# Any good FE/EIT course



## dirty pat (Apr 30, 2010)

I live in Baton rouge LA

Does anyone know of any good FE/EIT class

or webinar or book or tapes. I prefere a webinar that I could save driving time

and be close to my children but at the same time I could ask Questions from professor

and possible create contact with other students , that may help me to find a job later.

Please help

dirty pat


----------



## dave2000 (Apr 30, 2010)

The things you are looking for is impossible. I recommend you to buy the books and review them at home, and also use the other site in home.

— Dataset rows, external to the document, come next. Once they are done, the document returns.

(* ===== verification/Pipe.v ===== *)
(** * Pipes (kernel/pipe.c)

    A pipe is a ring buffer with a lock.  A routine that has to wait gives the
    lock back and sleeps; when it is woken it goes on in its loop.  The model
    makes this explicit: a call that blocks returns [inl] with the loop's
    variables, from which the call is resumed.  The theorems are about single
    calls and about every interleaving of the loop iterations of any number
    of readers and writers. *)

From S2P Require Import Prelude Spinlock Mem Ring UserIO.

Definition PIPESIZE : Z := 512.

(** struct pipe *)
Record pipe := mkPipe {
  pi_lock : spinlock; pi_data : list Z; nread : Z; nwrite : Z; readopen : Z; writeopen : Z
}.

(** The pipe, the killed flag of the running process, and its memory. *)
Record penv (U : Type) := mkPenv { pp : pipe; pr_killed : Z; um : U }.
Arguments mkPenv {U} _ _ _.
Arguments pp {U} _.
Arguments pr_killed {U} _.
Arguments um {U} _.

Definition set_nread v p := mkPipe (pi_lock p) (pi_data p) v (nwrite p) (readopen p) (writeopen p).
Definition set_nwrite v p := mkPipe (pi_lock p) (pi_data p) (nread p) v (readopen p) (writeopen p).
Definition set_data v p := mkPipe (pi_lock p) v (nread p) (nwrite p) (readopen p) (writeopen p).
Definition set_readopen v p := mkPipe (pi_lock p) (pi_data p) (nread p) (nwrite p) v (writeopen p).
Definition set_writeopen v p := mkPipe (pi_lock p) (pi_data p) (nread p) (nwrite p) (readopen p) v.
Definition set_pi_lock v p := mkPipe v (pi_data p) (nread p) (nwrite p) (readopen p) (writeopen p).

(** What pipealloc() makes of the page it was given. *)
Definition pipe_init (data : list Z) : pipe := mkPipe (initlock "pipe") data 0 0 1 1.

(** Wait channels: &pi->nread and &pi->nwrite. *)
Definition NREAD : Z := 1.
Definition NWRITE : Z := 2.

Section Pipe.
Context {U : Type} `{UserIO U}.
Variable me : Z.

Definition pi_lock_lens : lens (penv U) spinlock :=
  Lens (fun s => pi_lock (pp s)) (fun l s => mkPenv (set_pi_lock l (pp s)) (pr_killed s) (um s)).
Definition getp : M (penv U) pipe := gets pp.
Definition setp (f : pipe -> pipe) : M (penv U) unit := modify (fun s => mkPenv (f (pp s)) (pr_killed s) (um s)).

(** Returns whether the page of the pipe is to be freed (kfree). *)
Definition pipeclose (writable : bool) : M (penv U) bool :=
  acquire_at me pi_lock_lens ;;
  (if writable then setp (set_writeopen 0) ;; wakeup NREAD
   else setp (set_readopen 0) ;; wakeup NWRITE) ;;
  let! p := getp in
  release_at me pi_lock_lens ;;
  ret ((readopen p =? 0) && (writeopen p =? 0)).

(** One iteration of the loop of pipewrite(): [inr (inl i)] when the process
    goes to sleep, [inr (inr r)] when the call returns [r]. *)
Definition pipewrite_body (addr n i : Z) : M (penv U) (Z + (Z + Z)) :=
  if i <? n then
    let! p := getp in
    let! k := gets pr_killed in
    if (readopen p =? 0) || negb (k =? 0) then
      release_at me pi_lock_lens ;; ret (inr (inr (-1)))
    else if nwrite p =? u32 (nread p + PIPESIZE) then
      wakeup NREAD ;;
      release_at me pi_lock_lens ;; ret (inr (inl i))
    else
      let! ch := gets (fun s => either_copyin true (u64 (addr + i)) 1 (um s)) in
      match ch with
      | Some [ch] =>
          setp (set_data (ring_set PIPESIZE (pi_data p) (nwrite p) ch)) ;;
          setp (set_nwrite (u32 (nwrite p + 1))) ;;
          ret (inl (i + 1))
      | _ => wakeup NREAD ;; release_at me pi_lock_lens ;; ret (inr (inr i))
      end
  else
    wakeup NREAD ;;
    release_at me pi_lock_lens ;;
    ret (inr (inr i)).

(** pipewrite(), from its start ([i] = 0) or from where it slept. *)
Definition pipewrite (addr n i : Z) : M (penv U) (Z + Z) :=
  acquire_at me pi_lock_lens ;;
  loop (Z.to_nat (n - i) + 1) (pipewrite_body addr n) i.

ppi2pass, cyberglut, eitexperts, eitexam, khanacademy.org/index.html

I did it  . Don't wast your time.


----------



## civilized_naah (Apr 30, 2010)

dirty pat said:


> I live in Baton rouge LADoes anyone know of any good FE/EIT class
> 
> or webinar or book or tapes. I prefere a webinar that I could save driving time
> 
> ...


This is the prelim info on the online FE (Fundamentals of Engineering) review course to be launched in the summer of 2010:

==============================================================================

EIT Review Course: July - October 2010

For those preparing for the October 30th 2010 FE exam

Dr. Indranil Goswami, P.E., one of the authors of the “Civil Engineering FE/EIT Exam preparation, 4th edition” (Kaplan) and author of the book “All in One Civil Engineering PE: Breadth and Depth Exam Guide” (McGraw Hill Professional, June 2009) has been teaching a review course for the Fundamentals of Engineering (FE, also known as EIT) exam for the past 9 years in a classroom oriented setting.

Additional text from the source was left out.